EXERCISE GOAL
Go through the data and copy each line where the word "injection" shows up.

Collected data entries
(** What one statement of a cycle does to the fetch counts. *)
Lemma refresh_step_calls k i pc c pc' c' :
  refresh_step i pc c = Some (pc', c') ->
  threads c' = threads c /\
  (fetch_calls k (world c') + Nat.b2n (reached k (Refresh pc)) <=
   fetch_calls k (world c) + Nat.b2n (reached k (Refresh pc')))%nat /\
  (fetch_calls KPurchase (world c') + Nat.b2n (reached KPurchase (Refresh pc)) =
   fetch_calls KPurchase (world c) +
   Nat.b2n (reached KPurchase (Refresh pc')))%nat.
Proof.
  destruct pc; cbn [refresh_step]; unfold do_op, assign, acquire, release;
    try discriminate;
    try match goal with
    | |- context [?m (world c)] =>
        lazymatch m with
        | logger_info ?msg =>
            pose proof (fetch_calls_add_log k (INFO msg) (world c)) as Hk;
            pose proof (fetch_calls_add_log KPurchase (INFO msg) (world c)) as Hp;
            unfold logger_info, modify
        | logger_error ?msg =>
            pose proof (fetch_calls_add_log k (ERROR msg) (world c)) as Hk;
            pose proof (fetch_calls_add_log KPurchase (ERROR msg) (world c)) as Hp;
            unfold logger_error, modify
        | get_purchase_data =>
            pose proof (fetch_keeps_calls k KPurchase purchase_orders (world c)) as Hk;
            pose proof (fetch_keeps_calls KPurchase KPurchase purchase_orders (world c)) as Hp;
            change (fetch (kind_name KPurchase) purchase_orders) with get_purchase_data in Hk, Hp
        | get_production_data =>
            pose proof (fetch_keeps_calls k KProduction production_runs (world c)) as Hk;
            pose proof (fetch_keeps_calls KPurchase KProduction production_runs (world c)) as Hp;
            change (fetch (kind_name KProduction) production_runs) with get_production_data in Hk, Hp
        | get_packing_data =>
            pose proof (fetch_keeps_calls k KPacking packing_jobs (world c)) as Hk;
            pose proof (fetch_keeps_calls KPurchase KPacking packing_jobs (world c)) as Hp;
            change (fetch (kind_name KPacking) packing_jobs) with get_packing_data in Hk, Hp
        | get_shipment_data =>
            pose proof (fetch_keeps_calls k KShipment shipments (world c)) as Hk;
            pose proof (fetch_keeps_calls KPurchase KShipment shipments (world c)) as Hp;
            change (fetch (kind_name KShipment) shipments) with get_shipment_data in Hk, Hp
        | generate_excel_reports ?p ?pr ?pk ?s =>
            pose proof (excel_keeps_calls k p pr pk s (world c)) as Hk;
            pose proof (excel_keeps_calls KPurchase p pr pk s (world c)) as Hp
        | generate_csv_exports ?p ?pr ?pk ?s =>
            pose proof (csv_keeps_calls k p pr pk s (world c)) as Hk;
            pose proof (csv_keeps_calls KPurchase p pr pk s (world c)) as Hp
        end
    end.
  all: try match goal with
       | |- context [match ?m (world ?c0) with _ => _ end] =>
           destruct (m (world c0)) as [w' [a|e]]; cbn [fst] in *
       end.
  all: try match goal with
       | |- context [data_lock ?c0] => destruct (data_lock c0)
       end.
  all: intros H; try discriminate H; injection H as <- <-.
  all: cbn [threads world with_world with_lock record_publish].
  all: rewrite ?fetch_calls_set_latest.
  all: split; [reflexivity|].
  all: try (replace (is_fetch_record k _) with false in Hk
              by (destruct k; reflexivity)).
  all: try (replace (is_fetch_record KPurchase _) with false in Hp
              by reflexivity).
  all: destruct k; cbn in *; lia.
Qed.

Lemma handler_step_world i q pc c pc' c' :
  handler_step i q pc c = Some (pc', c') ->
  threads c' = threads c /\ world c' = world c /\
  publishes c' = publishes c.
Proof.
  destruct pc; cbn [handler_step]; unfold acquire, release;
    try destruct (data_lock c); intros H; try discriminate H;
    injection H as <- <-; repeat split; reflexivity.
Qed.

(** What one event does to the counts: a trigger adds a cycle, and the
    fetch count of a kind grows only as cycles go past that fetch. *)
Lemma apply_event_counts k e c :
  cycles (apply_event e c) = (cycles c + Nat.b2n (is_trigger e))%nat /\
  (fetch_calls k (world (apply_event e c)) + cycles_past k c <=
   fetch_calls k (world c) + cycles_past k (apply_event e c))%nat /\
  (fetch_calls KPurchase (world (apply_event e c)) + cycles_past KPurchase c =
   fetch_calls KPurchase (world c) +
   cycles_past KPurchase (apply_event e c))%nat.
Proof.
  unfold cycles, cycles_past. destruct e as [|q|i|t b nw];
    cbn [apply_event is_trigger Nat.b2n].
  - unfold spawn. cbn [threads world with_threads].
    rewrite !filter_snoc_count. cbn. repeat split; destruct k; cbn; lia.
  - unfold spawn. cbn [threads world with_threads].
    rewrite !filter_snoc_count. cbn. repeat split; lia.
  - destruct (threads c !! i) as [t|] eqn:Hi; [|repeat split; lia].
    destruct t as [pc|q pc]; cbn [thread_step].
    + destruct (refresh_step i pc c) as [[pc' c']|] eqn:Hstep;
        [|repeat split; lia].
      destruct (refresh_step_calls k i pc c pc' c' Hstep) as (Hts & Hle & Heq).
      cbn [threads world with_threads]. rewrite Hts.
      pose proof (filter_insert_count is_refresh (threads c) i
                    (Refresh pc) (Refresh pc') Hi) as Hc.
      pose proof (filter_insert_count (reached k) (threads c) i
                    (Refresh pc) (Refresh pc') Hi) as Hk.
      pose proof (filter_insert_count (reached KPurchase) (threads c) i
                    (Refresh pc) (Refresh pc') Hi) as Hp.
      cbn [is_refresh Nat.b2n] in Hc. repeat split; lia.
    + destruct (handler_step i q pc c) as [[pc' c']|] eqn:Hstep;
        [|repeat split; lia].
      destruct (handler_step_world i q pc c pc' c' Hstep) as (Hts & Hw & _).
      cbn [threads world with_threads]. rewrite Hts, Hw.
      pose proof (filter_insert_count is_refresh (threads c) i
                    (Handler q pc) (Handler q pc') Hi) as Hc.
      pose proof (filter_insert_count (reached k) (threads c) i
                    (Handler q pc) (Handler q pc') Hi) as Hk.
      pose proof (filter_insert_count (reached KPurchase) (threads c) i
                    (Handler q pc) (Handler q pc') Hi) as Hp.
      cbn [is_refresh reached Nat.b2n] in Hc, Hk, Hp. repeat split; lia.
  - cbn [threads world with_world]. unfold fetch_calls, set_outside.
    cbn [log]. repeat split; lia.
Qed.

Lemma run_counts k evs c :
  cycles (run evs c) = (cycles c + triggers evs)%nat /\
  (fetch_calls k (world (run evs c)) + cycles_past k c <=
   fetch_calls k (world c) + cycles_past k (run evs c))%nat /\
  (fetch_calls KPurchase (world (run evs c)) + cycles_past KPurchase c =
   fetch_calls KPurchase (world c) + cycles_past KPurchase (run evs c))%nat.
Proof.
  revert c. induction evs as [|e evs IH]; intros c.
  - cbn. repeat split; lia.
  - rewrite run_cons.
    destruct (IH (apply_event e c)) as (Hc & Hle & Heq).
    destruct (apply_event_counts k e c) as (Hc1 & Hle1 & Heq1).
    unfold triggers in *. cbn [List.filter].
    destruct (is_trigger e); cbn [length Nat.b2n] in *; repeat split; lia.
Qed.

Lemma cycles_past_le k c : (cycles_past k c <= cycles c)%nat.
Proof.
  unfold cycles_past, cycles.
  induction (threads c) as [|t l IH]; [cbn; lia|].
  destruct t as [pc|q pc]; cbn [List.filter reached is_refresh];
    [|exact IH].
  destruct (kind_index k <? fetches_passed pc)%nat; cbn [length]; lia.
Qed.

(** With one cycle in progress (it has fetched the purchase data), two
    more triggers arrive.  Neither is dropped: each runs as a cycle of its
    own next to the first, and each calls the purchase query again. *)
Lemma triggers_during_cycle_fetch_again :
  threads (run [Trigger; Run 0; Run 0] (boot (world_with old_reports ∅))) =
    [Refresh (AtFetchProduction ten_purchases)] /\
  fetch_calls KPurchase
    (world (run [Trigger; Run 0; Run 0] (boot (world_with old_reports ∅)))) =
    1%nat /\
  threads (run [Trigger; Trigger; Run 1; Run 1; Run 2; Run 2]
            (run [Trigger; Run 0; Run 0] (boot (world_with old_reports ∅)))) =
    [Refresh (AtFetchProduction ten_purchases);
     Refresh (AtFetchProduction ten_purchases);
     Refresh (AtFetchProduction ten_purchases)] /\
  fetch_calls KPurchase
    (world (run [Trigger; Trigger; Run 1; Run 1; Run 2; Run 2]
             (run [Trigger; Run 0; Run 0]
                  (boot (world_with old_reports ∅))))) = 3%nat.
Proof.
  repeat split; vm_compute; reflexivity.
Qed.

(** C1 (amended). The refresh entry point has no guard: every trigger
    starts a cycle of its own, also while another cycle is running.  Each
    cycle calls each fetch at most once, so the calls of a fetch never
    outnumber the triggers, and the purchase fetch has been called once
    for every cycle that has gone past it. *)
Theorem every_trigger_runs_a_cycle (w : World) (evs : list Event) :
  cycles (run evs (boot w)) = triggers evs /\
  fetch_calls KPurchase (world (run evs (boot w))) =
    (fetch_calls KPurchase w + cycles_past KPurchase (run evs (boot w)))%nat /\
  Forall (fun k =>
            (fetch_calls k (world (run evs (boot w))) <=
             fetch_calls k w + triggers evs)%nat)
         [KPurchase; KProduction; KPacking; KShipment].
Proof.
  split; [|split].
  - destruct (run_counts KPurchase evs (boot w)) as (Hc & _). exact Hc.
  - destruct (run_counts KPurchase evs (boot w)) as (_ & _ & Heq).
    cbn in Heq. cbn. lia.
  - repeat apply List.Forall_cons; try apply List.Forall_nil;
      match goal with
      | |- (fetch_calls ?k _ <= _)%nat =>
          destruct (run_counts k evs (boot w)) as (Hc & Hle & _);
          pose proof (cycles_past_le k (run evs (boot w)));
          cbn in Hc, Hle; cbn; lia
      end.
Qed.

(** ** Publish and read under the lock *)

Lemma fetch_keeps_store (what : string) (answer : Backend -> result DataFrame)
    (w : World) :
  latest_data (fst (fetch what answer w)) = latest_data w.
Proof.
  unfold fetch. run_M. destruct (answer (erp w)); reflexivity.
Qed.

Lemma current_in (c : Config) :
  current c ∈ initial_latest_data :: publishes c.
Proof.
  unfold current. destruct (last (publishes c)) as [d|] eqn:Hlast; cbn.
  - right. eapply last_Some_elem_of. exact Hlast.
  - left.
Qed.

Lemma answered_from_mono ds ds' t :
  (forall d, d ∈ ds -> d ∈ ds') -> answered_from ds t -> answered_from ds' t.
Proof.
  intros Hsub. destruct t as [pc|q [| |r|r]]; cbn; try tauto;
    intros (d & Hd & ->); eauto.
Qed.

THE COMPLETED TASK
  all: intros H; try discriminate H; injection H as <- <-.
    injection H as <- <-; repeat split; reflexivity.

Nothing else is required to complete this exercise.